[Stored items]
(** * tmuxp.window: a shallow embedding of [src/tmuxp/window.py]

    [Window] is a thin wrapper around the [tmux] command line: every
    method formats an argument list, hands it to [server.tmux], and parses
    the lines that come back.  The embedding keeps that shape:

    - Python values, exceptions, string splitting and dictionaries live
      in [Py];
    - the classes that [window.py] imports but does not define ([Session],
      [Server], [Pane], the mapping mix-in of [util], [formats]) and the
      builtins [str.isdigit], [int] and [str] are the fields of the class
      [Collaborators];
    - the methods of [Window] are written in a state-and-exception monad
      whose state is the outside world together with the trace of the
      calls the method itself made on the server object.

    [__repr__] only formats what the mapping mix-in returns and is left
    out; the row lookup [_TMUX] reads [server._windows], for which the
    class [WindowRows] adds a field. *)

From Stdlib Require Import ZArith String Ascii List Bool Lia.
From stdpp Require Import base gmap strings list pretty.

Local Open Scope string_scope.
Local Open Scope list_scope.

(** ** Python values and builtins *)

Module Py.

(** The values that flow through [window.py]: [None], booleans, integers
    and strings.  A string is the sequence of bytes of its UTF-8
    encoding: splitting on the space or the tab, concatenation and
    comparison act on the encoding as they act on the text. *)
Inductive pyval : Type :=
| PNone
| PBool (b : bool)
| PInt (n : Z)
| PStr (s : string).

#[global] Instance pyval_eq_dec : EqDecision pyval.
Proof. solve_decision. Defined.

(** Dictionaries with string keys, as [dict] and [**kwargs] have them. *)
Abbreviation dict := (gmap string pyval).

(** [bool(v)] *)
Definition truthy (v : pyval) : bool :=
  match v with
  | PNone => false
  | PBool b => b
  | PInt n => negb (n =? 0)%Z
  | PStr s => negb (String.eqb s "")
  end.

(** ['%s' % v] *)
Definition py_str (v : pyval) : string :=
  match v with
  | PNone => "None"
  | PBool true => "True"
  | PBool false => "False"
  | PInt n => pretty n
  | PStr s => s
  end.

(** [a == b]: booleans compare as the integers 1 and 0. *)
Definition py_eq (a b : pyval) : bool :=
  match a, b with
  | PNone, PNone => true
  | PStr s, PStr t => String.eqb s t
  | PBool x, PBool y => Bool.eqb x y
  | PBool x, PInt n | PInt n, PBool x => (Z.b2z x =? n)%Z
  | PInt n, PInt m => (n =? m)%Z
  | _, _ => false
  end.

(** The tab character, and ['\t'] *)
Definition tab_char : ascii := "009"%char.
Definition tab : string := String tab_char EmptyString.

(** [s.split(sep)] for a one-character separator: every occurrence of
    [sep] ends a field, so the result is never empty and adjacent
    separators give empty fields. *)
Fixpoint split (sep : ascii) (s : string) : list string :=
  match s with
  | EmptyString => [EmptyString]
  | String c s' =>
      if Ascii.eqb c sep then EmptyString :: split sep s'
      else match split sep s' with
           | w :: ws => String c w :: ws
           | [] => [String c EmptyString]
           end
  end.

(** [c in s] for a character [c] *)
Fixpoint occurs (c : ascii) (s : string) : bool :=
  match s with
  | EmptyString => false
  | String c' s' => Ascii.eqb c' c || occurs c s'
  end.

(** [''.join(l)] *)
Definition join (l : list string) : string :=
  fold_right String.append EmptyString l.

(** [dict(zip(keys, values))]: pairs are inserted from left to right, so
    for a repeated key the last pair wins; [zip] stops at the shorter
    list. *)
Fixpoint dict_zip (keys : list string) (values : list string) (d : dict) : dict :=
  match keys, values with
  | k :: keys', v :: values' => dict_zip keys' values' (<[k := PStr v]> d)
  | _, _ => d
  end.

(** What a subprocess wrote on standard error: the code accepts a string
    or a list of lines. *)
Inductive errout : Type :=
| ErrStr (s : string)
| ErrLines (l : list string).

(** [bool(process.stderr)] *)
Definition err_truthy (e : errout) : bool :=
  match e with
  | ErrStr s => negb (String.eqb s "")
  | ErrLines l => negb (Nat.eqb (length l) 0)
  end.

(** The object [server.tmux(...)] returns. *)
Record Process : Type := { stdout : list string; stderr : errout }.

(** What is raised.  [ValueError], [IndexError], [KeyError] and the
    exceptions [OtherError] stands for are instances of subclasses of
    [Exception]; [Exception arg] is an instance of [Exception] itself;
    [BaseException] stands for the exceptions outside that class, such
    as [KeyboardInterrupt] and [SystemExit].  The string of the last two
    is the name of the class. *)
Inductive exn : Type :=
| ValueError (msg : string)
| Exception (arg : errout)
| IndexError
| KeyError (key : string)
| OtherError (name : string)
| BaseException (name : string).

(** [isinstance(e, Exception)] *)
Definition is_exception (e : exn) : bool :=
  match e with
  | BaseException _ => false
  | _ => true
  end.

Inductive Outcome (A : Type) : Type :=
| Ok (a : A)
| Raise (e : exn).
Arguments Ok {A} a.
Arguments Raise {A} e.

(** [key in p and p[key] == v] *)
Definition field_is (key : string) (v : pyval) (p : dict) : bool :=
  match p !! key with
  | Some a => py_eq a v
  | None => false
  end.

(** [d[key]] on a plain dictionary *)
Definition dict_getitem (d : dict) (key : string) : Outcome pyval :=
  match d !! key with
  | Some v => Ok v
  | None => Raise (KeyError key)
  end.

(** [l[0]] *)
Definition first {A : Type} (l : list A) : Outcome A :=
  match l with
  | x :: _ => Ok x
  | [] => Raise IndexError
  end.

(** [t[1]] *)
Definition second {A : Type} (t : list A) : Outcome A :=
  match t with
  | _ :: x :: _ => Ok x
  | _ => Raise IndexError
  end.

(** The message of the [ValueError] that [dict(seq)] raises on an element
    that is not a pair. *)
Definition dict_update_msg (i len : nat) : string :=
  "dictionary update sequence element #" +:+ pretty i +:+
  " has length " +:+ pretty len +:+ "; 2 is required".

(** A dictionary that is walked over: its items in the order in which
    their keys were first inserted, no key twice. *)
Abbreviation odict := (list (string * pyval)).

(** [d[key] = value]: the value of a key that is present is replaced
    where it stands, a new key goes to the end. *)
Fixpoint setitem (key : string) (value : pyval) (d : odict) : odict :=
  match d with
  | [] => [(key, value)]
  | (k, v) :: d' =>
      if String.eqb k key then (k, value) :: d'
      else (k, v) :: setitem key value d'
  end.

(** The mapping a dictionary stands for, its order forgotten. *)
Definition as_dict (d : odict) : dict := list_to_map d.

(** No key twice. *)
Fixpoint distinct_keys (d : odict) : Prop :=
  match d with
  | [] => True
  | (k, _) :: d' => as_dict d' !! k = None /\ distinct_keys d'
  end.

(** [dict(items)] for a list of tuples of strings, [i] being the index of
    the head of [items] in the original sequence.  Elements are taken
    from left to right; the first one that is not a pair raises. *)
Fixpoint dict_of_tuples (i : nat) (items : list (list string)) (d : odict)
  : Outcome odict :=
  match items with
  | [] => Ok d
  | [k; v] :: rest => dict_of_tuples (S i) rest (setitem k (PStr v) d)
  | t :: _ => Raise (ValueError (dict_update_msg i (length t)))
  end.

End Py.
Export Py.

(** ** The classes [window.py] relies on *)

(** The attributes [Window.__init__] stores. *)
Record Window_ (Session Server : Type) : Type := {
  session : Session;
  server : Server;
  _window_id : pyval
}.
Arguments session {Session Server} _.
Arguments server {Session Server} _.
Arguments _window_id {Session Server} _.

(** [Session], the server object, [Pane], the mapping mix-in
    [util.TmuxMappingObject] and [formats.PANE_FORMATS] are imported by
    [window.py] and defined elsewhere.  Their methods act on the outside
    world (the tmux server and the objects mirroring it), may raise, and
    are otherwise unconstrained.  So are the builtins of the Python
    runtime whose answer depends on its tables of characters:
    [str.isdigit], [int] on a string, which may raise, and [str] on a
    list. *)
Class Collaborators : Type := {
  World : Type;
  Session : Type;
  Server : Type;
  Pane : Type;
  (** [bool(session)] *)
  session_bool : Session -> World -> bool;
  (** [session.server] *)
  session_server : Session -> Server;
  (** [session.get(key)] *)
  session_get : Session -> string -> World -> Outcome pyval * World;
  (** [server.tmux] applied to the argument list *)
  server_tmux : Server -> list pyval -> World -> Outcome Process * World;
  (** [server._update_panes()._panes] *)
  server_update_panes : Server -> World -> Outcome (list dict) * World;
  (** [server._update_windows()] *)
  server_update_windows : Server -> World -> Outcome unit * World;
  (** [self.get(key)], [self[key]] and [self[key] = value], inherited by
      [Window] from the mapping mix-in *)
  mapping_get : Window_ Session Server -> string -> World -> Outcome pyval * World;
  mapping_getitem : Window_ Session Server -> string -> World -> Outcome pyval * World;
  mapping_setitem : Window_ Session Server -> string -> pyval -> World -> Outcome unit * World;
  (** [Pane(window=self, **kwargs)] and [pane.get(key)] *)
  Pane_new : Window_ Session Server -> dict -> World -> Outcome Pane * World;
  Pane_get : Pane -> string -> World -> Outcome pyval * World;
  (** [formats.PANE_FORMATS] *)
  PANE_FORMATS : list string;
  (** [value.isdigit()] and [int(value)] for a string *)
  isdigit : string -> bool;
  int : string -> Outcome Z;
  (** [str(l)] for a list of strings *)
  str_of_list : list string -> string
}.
---
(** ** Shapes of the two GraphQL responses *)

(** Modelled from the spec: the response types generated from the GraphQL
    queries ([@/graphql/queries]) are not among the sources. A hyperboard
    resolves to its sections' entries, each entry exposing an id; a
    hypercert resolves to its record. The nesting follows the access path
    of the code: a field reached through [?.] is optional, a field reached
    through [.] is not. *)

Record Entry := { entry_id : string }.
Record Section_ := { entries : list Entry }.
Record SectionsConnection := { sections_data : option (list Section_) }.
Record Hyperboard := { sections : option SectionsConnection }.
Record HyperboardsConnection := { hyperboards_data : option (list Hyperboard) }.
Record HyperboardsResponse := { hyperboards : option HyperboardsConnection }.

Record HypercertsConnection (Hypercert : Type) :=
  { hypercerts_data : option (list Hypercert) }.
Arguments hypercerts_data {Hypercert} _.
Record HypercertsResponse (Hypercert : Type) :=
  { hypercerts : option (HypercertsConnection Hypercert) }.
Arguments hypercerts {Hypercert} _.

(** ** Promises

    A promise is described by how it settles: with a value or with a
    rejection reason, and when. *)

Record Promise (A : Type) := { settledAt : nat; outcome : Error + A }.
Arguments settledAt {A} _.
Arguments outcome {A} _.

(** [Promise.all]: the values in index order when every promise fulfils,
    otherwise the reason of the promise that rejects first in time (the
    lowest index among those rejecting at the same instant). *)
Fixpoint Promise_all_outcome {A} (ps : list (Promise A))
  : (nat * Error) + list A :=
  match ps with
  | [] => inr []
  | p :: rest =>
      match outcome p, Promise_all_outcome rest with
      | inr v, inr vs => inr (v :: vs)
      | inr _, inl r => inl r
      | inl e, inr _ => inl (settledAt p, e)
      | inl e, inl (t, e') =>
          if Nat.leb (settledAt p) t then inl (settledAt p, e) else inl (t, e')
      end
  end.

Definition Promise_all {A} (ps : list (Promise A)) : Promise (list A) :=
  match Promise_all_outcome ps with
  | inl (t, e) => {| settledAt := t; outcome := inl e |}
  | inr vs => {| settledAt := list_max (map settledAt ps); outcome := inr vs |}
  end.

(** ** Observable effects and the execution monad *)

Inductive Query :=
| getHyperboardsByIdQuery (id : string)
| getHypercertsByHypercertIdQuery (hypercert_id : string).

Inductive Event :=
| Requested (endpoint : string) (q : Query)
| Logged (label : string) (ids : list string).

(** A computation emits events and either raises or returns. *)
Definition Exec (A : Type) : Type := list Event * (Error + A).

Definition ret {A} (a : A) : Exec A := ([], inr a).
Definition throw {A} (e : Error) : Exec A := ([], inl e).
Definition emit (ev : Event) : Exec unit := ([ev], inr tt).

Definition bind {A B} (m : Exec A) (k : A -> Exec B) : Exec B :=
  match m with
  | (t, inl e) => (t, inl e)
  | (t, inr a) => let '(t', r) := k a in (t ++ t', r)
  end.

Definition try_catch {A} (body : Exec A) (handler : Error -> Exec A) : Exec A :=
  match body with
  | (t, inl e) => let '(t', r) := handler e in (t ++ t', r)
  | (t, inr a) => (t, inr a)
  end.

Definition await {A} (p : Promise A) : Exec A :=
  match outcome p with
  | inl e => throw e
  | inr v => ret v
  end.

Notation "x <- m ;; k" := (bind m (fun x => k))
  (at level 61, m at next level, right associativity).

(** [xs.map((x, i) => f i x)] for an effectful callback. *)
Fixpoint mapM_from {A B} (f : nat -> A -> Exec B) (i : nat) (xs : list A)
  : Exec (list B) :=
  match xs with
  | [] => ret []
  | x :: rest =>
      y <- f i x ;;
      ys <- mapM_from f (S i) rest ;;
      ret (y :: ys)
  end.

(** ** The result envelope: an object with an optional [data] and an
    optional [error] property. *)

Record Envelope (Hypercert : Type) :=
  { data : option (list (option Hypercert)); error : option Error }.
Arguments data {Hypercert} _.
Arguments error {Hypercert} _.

— WHAT TO WORK ON —
Report each line above that includes the string "occurs".

— TASK RESPONSE —
Fixpoint occurs (c : ascii) (s : string) : bool :=
  | String c' s' => Ascii.eqb c' c || occurs c s'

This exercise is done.